Human Life of Washington -- a right to life group -- strongly opposes RPA. Its government relations expert Sarah Davenport-Smith says it forces taxpayers who are against contraception and abortion to pay for something they don't support.

"People who oppose abortion at any stage do so because it violates their conscience," she said. "Every citizen is guaranteed absolute freedom of conscience in all matters of religious sentiment, belief and worship. SB 6219 forces Washingtonians to go against their conscience and pay for abortions."

According to Davenport-Smith, while abortions and abortifacient drugs are legal, there is no requirement for taxpayers to fund them.

Why supporters think this needs to pass now

The political climate is also why the bill covers several rules for birth control access, said Executive Director Tiffany Hankins of NARAL Pro-Choice Washington, a chapter of a national organization that supports women making personal decisions about their reproductive health.

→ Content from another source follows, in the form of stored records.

(* ===== verification/RegionSort.v ===== *)
(** * RegionSort: the array sort of [dix/region.c]

    [QuickSortRects] of Region.v ends with the array in order, without leaving
    it. *)

From S2P Require Import Prelude.
From S2P Require Import Region.
From Stdlib Require Import Sorting.Sorted Permutation.

(** ** The order *)

(** Not after: the order of the array. *)
Definition box_le (b c : BoxRec) : Prop := before c b = false.

Lemma box_le_spec b c : box_le b c <-> y1 b < y1 c \/ (y1 b = y1 c /\ x1 b <= x1 c).
Proof.
  unfold box_le, before. destruct (Z.ltb_spec (y1 c) (y1 b)), (Z.eqb_spec (y1 c) (y1 b)), (Z.ltb_spec (x1 c) (x1 b)); cbn;
    split; try done; try lia.
Qed.
Lemma before_spec b c : before b c = true <-> y1 b < y1 c \/ (y1 b = y1 c /\ x1 b < x1 c).
Proof.
  unfold before. destruct (Z.ltb_spec (y1 b) (y1 c)), (Z.eqb_spec (y1 b) (y1 c)), (Z.ltb_spec (x1 b) (x1 c)); cbn;
    split; try done; try lia.
Qed.
Lemma before_le b c : before b c = true -> box_le b c.
Proof. rewrite before_spec, box_le_spec. lia. Qed.
#[export] Instance box_le_trans : Transitive box_le.
Proof. intros a b c. rewrite !box_le_spec. lia. Qed.
#[export] Instance box_le_refl : Reflexive box_le.
Proof. intros a. rewrite box_le_spec. lia. Qed.

(** ** Exchanging *)

Lemma ExchangeRects_spec l i j :
  (i < length l)%nat -> (j < length l)%nat ->
  exists l', ExchangeRects l i j = Ret l' /\ l' ≡ₚ l /\
    forall k, l' !! k = if decide (k = j) then l !! i else if decide (k = i) then l !! j else l !! k.
Proof.
  intros Hi Hj. destruct (lookup_lt_is_Some_2 l i Hi) as [a Ha]. destruct (lookup_lt_is_Some_2 l j Hj) as [b Hb].
  unfold ExchangeRects. rewrite Ha. cbn [obind_opt]. rewrite Hb. cbn [obind_opt]. eexists. split; [reflexivity|]. split.
  - apply Permutation_inj. split; [by rewrite !length_insert|].
    exists (fun k => if decide (k = j) then i else if decide (k = i) then j else k). split.
    + intros x y. repeat case_decide; congruence.
    + intros k. repeat case_decide; subst.
      * by rewrite list_lookup_insert_eq, Ha by (rewrite length_insert; done).
      * rewrite list_lookup_insert_ne by done. by rewrite list_lookup_insert_eq, Hb.
      * by rewrite !list_lookup_insert_ne.
  - intros k. repeat case_decide; subst.
    + by rewrite list_lookup_insert_eq by (rewrite length_insert; done).
    + rewrite list_lookup_insert_ne by done. by rewrite list_lookup_insert_eq.
    + by rewrite !list_lookup_insert_ne.
Qed.

(** ** Scanning *)

Lemma scan_up_spec l p i :
  (i < length l)%nat -> Z.of_nat (length l) < Zpos TURNS ->
  exists i', run_loop (scan_up l p) TURNS i = Ret i' /\ (i < i' <= length l)%nat /\
    (forall k b, (i < k < i')%nat -> l !! k = Some b -> before b p = true) /\
    (forall b, l !! i' = Some b -> before b p = false).
Proof.
  intros Hi Hlen.
  destruct (run_loop_ranked (scan_up l p)
    (fun n i0 => n = (length l - i0)%nat /\ (i <= i0 < length l)%nat /\
       forall k b, (i < k <= i0)%nat -> l !! k = Some b -> before b p = true)
    (fun i' => (i < i' <= length l)%nat /\
       (forall k b, (i < k < i')%nat -> l !! k = Some b -> before b p = true) /\
       (forall b, l !! i' = Some b -> before b p = false))
    TURNS (length l - i) i) as (i' & Hr & Hp); [| |lia|by exists i'].
  - intros n i0 (-> & Hi0 & Hk). unfold scan_up. destruct (Nat.eqb_spec (S i0) (length l)) as [E|E].
    + split; [lia|]. split.
      * intros k b Hkk Hb. apply (Hk k b); [lia|done].
      * intros b Hb. apply lookup_lt_Some in Hb. lia.
    + destruct (lookup_lt_is_Some_2 l (S i0)) as [b Hb]; [lia|]. rewrite Hb. destruct (before b p) eqn:Hbp.
      * exists (length l - S i0)%nat. split; [lia|]. split; [done|]. split; [lia|].
        intros k b' Hkk Hb'. destruct (decide (k = S i0)) as [->|]; [congruence|]. apply (Hk k b'); [lia|done].
      * split; [lia|]. split.
        -- intros k b' Hkk Hb'. apply (Hk k b'); [lia|done].
        -- intros b' Hb'. congruence.
  - split; [done|]. split; [lia|]. intros k b Hk. lia.
Qed.

Lemma scan_down_spec l p j :
  (0 < j <= length l)%nat -> Z.of_nat (length l) < Zpos TURNS -> l !! 0%nat = Some p ->
  exists j', run_loop (scan_down l p) TURNS j = Ret j' /\ (j' < j)%nat /\
    (forall k b, (j' < k < j)%nat -> l !! k = Some b -> before p b = true) /\
    (forall b, l !! j' = Some b -> before p b = false).
Proof.
  intros Hj Hlen Hp.
  destruct (run_loop_ranked (scan_down l p)
    (fun n j0 => n = j0 /\ (0 < j0 <= j)%nat /\ forall k b, (j0 <= k < j)%nat -> l !! k = Some b -> before p b = true)
    (fun j' => (j' < j)%nat /\ (forall k b, (j' < k < j)%nat -> l !! k = Some b -> before p b = true) /\
       (forall b, l !! j' = Some b -> before p b = false))
    TURNS j j) as (j' & Hr & Hpost); [| |lia|by exists j'].
  - intros n j0 (-> & Hj0 & Hk). destruct j0 as [|j0]; [lia|]. unfold scan_down.
    destruct (lookup_lt_is_Some_2 l j0) as [b Hb]; [lia|]. rewrite Hb. destruct (before p b) eqn:Hbp.
    + exists j0. split; [lia|]. split; [done|]. split.
      * split; [|lia]. destruct j0; [|lia]. rewrite Hp in Hb. injection Hb as <-. exfalso.
        apply before_spec in Hbp. lia.
      * intros k b' Hkk Hb'. destruct (decide (k = j0)) as [->|]; [congruence|]. apply (Hk k b'); [lia|done].
    + split; [lia|]. split.
      * intros k b' Hkk Hb'. apply (Hk k b'); [lia|done].
      * intros b' Hb'. congruence.
  - split; [done|]. split; [lia|]. intros k b Hkk. lia.
Qed.

(** ** Partitioning *)

(** The places up to [i] are not after the partition element, those from [j]
    on not before it. *)
Record parted (l0 : list BoxRec) (p : BoxRec) (l : list BoxRec) (i j : nat) : Prop := {
  pt_perm : l ≡ₚ l0;
  pt_zero : l !! 0%nat = Some p;
  pt_low : forall k b, (1 <= k <= i)%nat -> l !! k = Some b -> box_le b p;
  pt_high : forall k b, (j <= k)%nat -> l !! k = Some b -> box_le p b
}.

Lemma partition_turn l0 p l i j :
  parted l0 p l i j -> (i < j <= length l)%nat -> Z.of_nat (length l) < Zpos TURNS ->
  match partition_step p (l, i, j) with
  | inl (l', i', j') => parted l0 p l' i' j' /\ (i' < j' < j)%nat
  | inr (Ret (l', j')) => parted l0 p l' j' (S j') /\ (j' < length l)%nat
  | _ => False
  end.
Proof.
  intros [Hperm Hz Hlow Hhigh] Hij Hlen. unfold partition_step.
  destruct (scan_up_spec l p i ltac:(lia) Hlen) as (i' & -> & Hi & Hup & Hi'). cbn [obind].
  destruct (scan_down_spec l p j ltac:(lia) Hlen Hz) as (j' & -> & Hj & Hdown & Hj'). cbn [obind].
  destruct (Nat.ltb_spec i' j') as [Hlt|Hge]; cbn [obind].
  - destruct (ExchangeRects_spec l i' j' ltac:(lia) ltac:(lia)) as (l' & -> & Hp' & Hk). cbn [obind].
    destruct (Nat.ltb_spec i' j'); [|lia]. split; [|lia]. split.
    + by rewrite Hp'.
    + rewrite Hk. by rewrite !decide_False by lia.
    + intros k b Hki. rewrite Hk, decide_False by lia. case_decide as E; [intros Hb; by apply Hj'|].
      intros Hb. destruct (decide (k <= i)%nat); [by apply (Hlow k); [lia|]|]. apply before_le, (Hup k); [lia|done].
    + intros k b Hkj. rewrite Hk. case_decide as E; [intros Hb; by apply Hi'|]. rewrite decide_False by lia.
      intros Hb. destruct (decide (j <= k)%nat); [by apply (Hhigh k); [lia|]|]. apply before_le, (Hdown k); [lia|done].
  - destruct (Nat.ltb_spec i' j'); [lia|]. split; [|lia]. split; try done.
    + intros k b Hkj Hb. destruct (decide (k <= i)%nat); [by apply (Hlow k); [lia|]|].
      destruct (decide (k < i')%nat); [apply before_le, (Hup k); [lia|done]|]. assert (k = j') as -> by lia. by apply Hj'.
    + intros k b Hkj Hb. destruct (decide (j <= k)%nat); [by apply (Hhigh k); [lia|]|].
      apply before_le, (Hdown k); [lia|done].
Qed.

Lemma partition_spec l p :
  l !! 0%nat = Some p -> Z.of_nat (length l) < Zpos TURNS ->
  exists l' j, run_loop (partition_step p) TURNS (l, 0%nat, length l) = Ret (l', j) /\
    parted l p l' j (S j) /\ (j < length l)%nat.
Proof.
  intros Hz Hlen.
  destruct (run_loop_ranked (partition_step p)
    (fun n '(l', i, j) => n = j /\ parted l p l' i j /\ (i < j <= length l)%nat)
    (fun '(l', j) => parted l p l' j (S j) /\ (j < length l)%nat) TURNS (length l) (l, 0%nat, length l))
    as ([l' j] & Hr & Hp); [| |lia|by exists l', j].
  - intros n [[l' i] j] (-> & Hpt & Hij). pose proof (Permutation_length (pt_perm _ _ _ _ _ Hpt)) as El.
    pose proof (partition_turn l p l' i j Hpt ltac:(lia) ltac:(lia)) as Ht.
    destruct (partition_step p (l', i, j)) as [[[l1 i1] j1]|[[l1 j1]| | |]]; try done.
    + destruct Ht as [Ht1 Ht2]. exists j1. split; [lia|]. split; [done|]. split; [done|]. lia.
    + destruct Ht as [Ht1 Ht2]. split; [done|]. lia.
  - apply lookup_lt_Some in Hz as Hl. split; [done|]. split; [|lia]. split; try done.
    + intros k b Hk. lia.
    + intros k b Hk Hb. apply lookup_lt_Some in Hb. lia.
Qed.

(** ** Sorting *)

Lemma quick_spec fuel l :
  (length l <= fuel)%nat -> l <> [] -> Z.of_nat (length l) < Zpos TURNS ->
  exists l', QuickSortRects fuel l = Ret l' /\ l' ≡ₚ l /\ StronglySorted box_le l'.
Proof.
  revert l. induction fuel as [|fuel IH]; intros l Hf Hne Hlen; [by destruct l; [|cbn in Hf; lia]|].
  cbn [QuickSortRects]. destruct (Nat.eqb_spec (length l) 2) as [E2|E2].
  { destruct l as [|a [|b [|]]]; try done. destruct (before b a) eqn:Hb; eexists; (split; [reflexivity|]); split;
      [constructor|by repeat constructor; apply before_le|done|by repeat constructor]. }
  assert (Hpos : (0 < length l)%nat) by (destruct l; [done|cbn; lia]).
  assert (Hmid : (length l / 2 < length l)%nat) by (apply Nat.div_lt; lia).
  destruct (ExchangeRects_spec l 0 (length l / 2) Hpos Hmid) as (l1 & -> & Hp1 & _). cbn [obind].
  pose proof (Permutation_length Hp1) as El1. rewrite <- El1.
  destruct l1 as [|p l1']; [cbn in El1; lia|]. cbn [head obind_opt].
  destruct (partition_spec (p :: l1') p eq_refl ltac:(lia)) as (l2 & j & -> & [Hp2 Hz Hlow Hhigh] & Hj). cbn [obind].
  pose proof (Permutation_length Hp2) as El2.
  destruct (ExchangeRects_spec l2 0 j ltac:(lia) ltac:(lia)) as (l3 & -> & Hp3 & Hk). cbn [obind].
  pose proof (Permutation_length Hp3) as El3.
  assert (Hlo : Forall (fun b => box_le b p) (take j l3)).
  { apply Forall_forall. intros b Hb. apply list_elem_of_lookup in Hb as [k Hb]. apply lookup_take_Some in Hb as [Hb Hkj].
    rewrite Hk, decide_False in Hb by lia. case_decide as E0.
    - apply (Hlow j b); [lia|done].
    - apply (Hlow k b); [lia|done]. }
  assert (Hhi : Forall (box_le p) (drop (S j) l3)).
  { apply Forall_forall. intros b Hb. apply list_elem_of_lookup in Hb as [k Hb]. rewrite lookup_drop in Hb.
    rewrite Hk, !decide_False in Hb by lia. apply (Hhigh (S j + k)%nat b); [lia|done]. }
  assert (Hat : l3 !! j = Some p) by (by rewrite Hk, decide_True).
  assert (Esplit : l3 = take j l3 ++ p :: drop (S j) l3) by (symmetry; by apply take_drop_middle).
  assert (Hsort : forall m, (length m < length l)%nat -> exists m', (if (1 <? length m)%nat then QuickSortRects fuel m else Ret m) = Ret m'
    /\ m' ≡ₚ m /\ StronglySorted box_le m').
  { intros m Hm. destruct (Nat.ltb_spec 1 (length m)) as [Hm1|Hm1].
    - destruct (IH m) as (m' & -> & Hpm & Hsm); [lia|intros ->; cbn in Hm1; lia|lia|]. by exists m'.
    - exists m. split; [done|]. split; [done|]. destruct m as [|a [|]]; [constructor|by repeat constructor|cbn in Hm1; lia]. }
  assert (Hsu := Hsort (drop (S j) l3)). rewrite length_drop in Hsu. rewrite El3, El2 in Hsu.
  replace (length (p :: l1') - j - 1)%nat with (length (p :: l1') - S j)%nat by lia.
  destruct (Hsu ltac:(lia)) as (up & -> & Hpu & Hsu'). cbn [obind].
  assert (Hsl := Hsort (take j l3)). rewrite length_take_le in Hsl by lia.
  destruct (Hsl ltac:(lia)) as (lo & -> & Hpl & Hsl'). cbn [obind].
  assert (Emid : take 1 (drop j l3) = [p]) by (by rewrite (drop_S l3 p j Hat)).
  rewrite Emid. eexists. split; [reflexivity|]. split.
  - rewrite Hpl, Hpu. change ([p] ++ drop (S j) l3) with (p :: drop (S j) l3). rewrite <- Esplit. by rewrite Hp3, Hp2.
  - rewrite <- Hpl in Hlo. rewrite <- Hpu in Hhi. clear -Hsl' Hsu' Hlo Hhi.
    induction lo as [|b lo IHl]; cbn; [by constructor|]. inversion_clear Hsl' as [|? ? Hs Hb]. inversion_clear Hlo as [|? ? Hbp Hlo'].
    constructor; [by apply IHl|]. apply Forall_app. split; [done|]. constructor; [done|].
    eapply Forall_impl; [exact Hhi|]. intros c Hc. by transitivity p.
Qed.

Many of these rules ensuring contraceptive equity and affordability already exist through the Washington state insurance commissioner's office. Under their rules, most health plans currently must cover Food and Drug Administration-approved contraceptive methods prescribed by their in-network medical provider, and this is without people having to deal with copays, deductibles, and coinsurance.

But having these rules in a bill would strengthen those rules.

"You don't have reproductive rights if you don't access to health care," Hankins said. "We are looking the federal government casting doubt over the stability [of rules through the] insurance commissioners office. It's really important to regulate through state law to show what protections are in place at the state level, guarantees we can have a more advanced protections."

People could see changes as soon as 2019 if the bill passes. It specifically applies to a health plan issued or renewed on Jan. 1, 2019.

Lawmakers exploring other ways to ensure access

Last year, the Trump administration proposed rules that would allow any company to deny coverage for contraceptive services to female employees based on religious grounds. Other types of organizations would also be able to deny coverage on moral grounds.

>> Related: Attorney General Ferguson sues to block Trump administration rules over contraception access

KIRO 7 talked to Sara Ainsworth of Legal Voice in the wake of the Trump administration's decision in October. She said that a Washington state insurance commisoner's office rule possibly protects women from it.

“We have a contraceptive equity rule through our insurance office that requires employers who do have religious objection to make sure that their women employees still have access to birth control coverage,” she said.

That’s one rule that the RPA would not strengthen, according to Hankins, but it’s something lawmakers are looking into whether to pursue.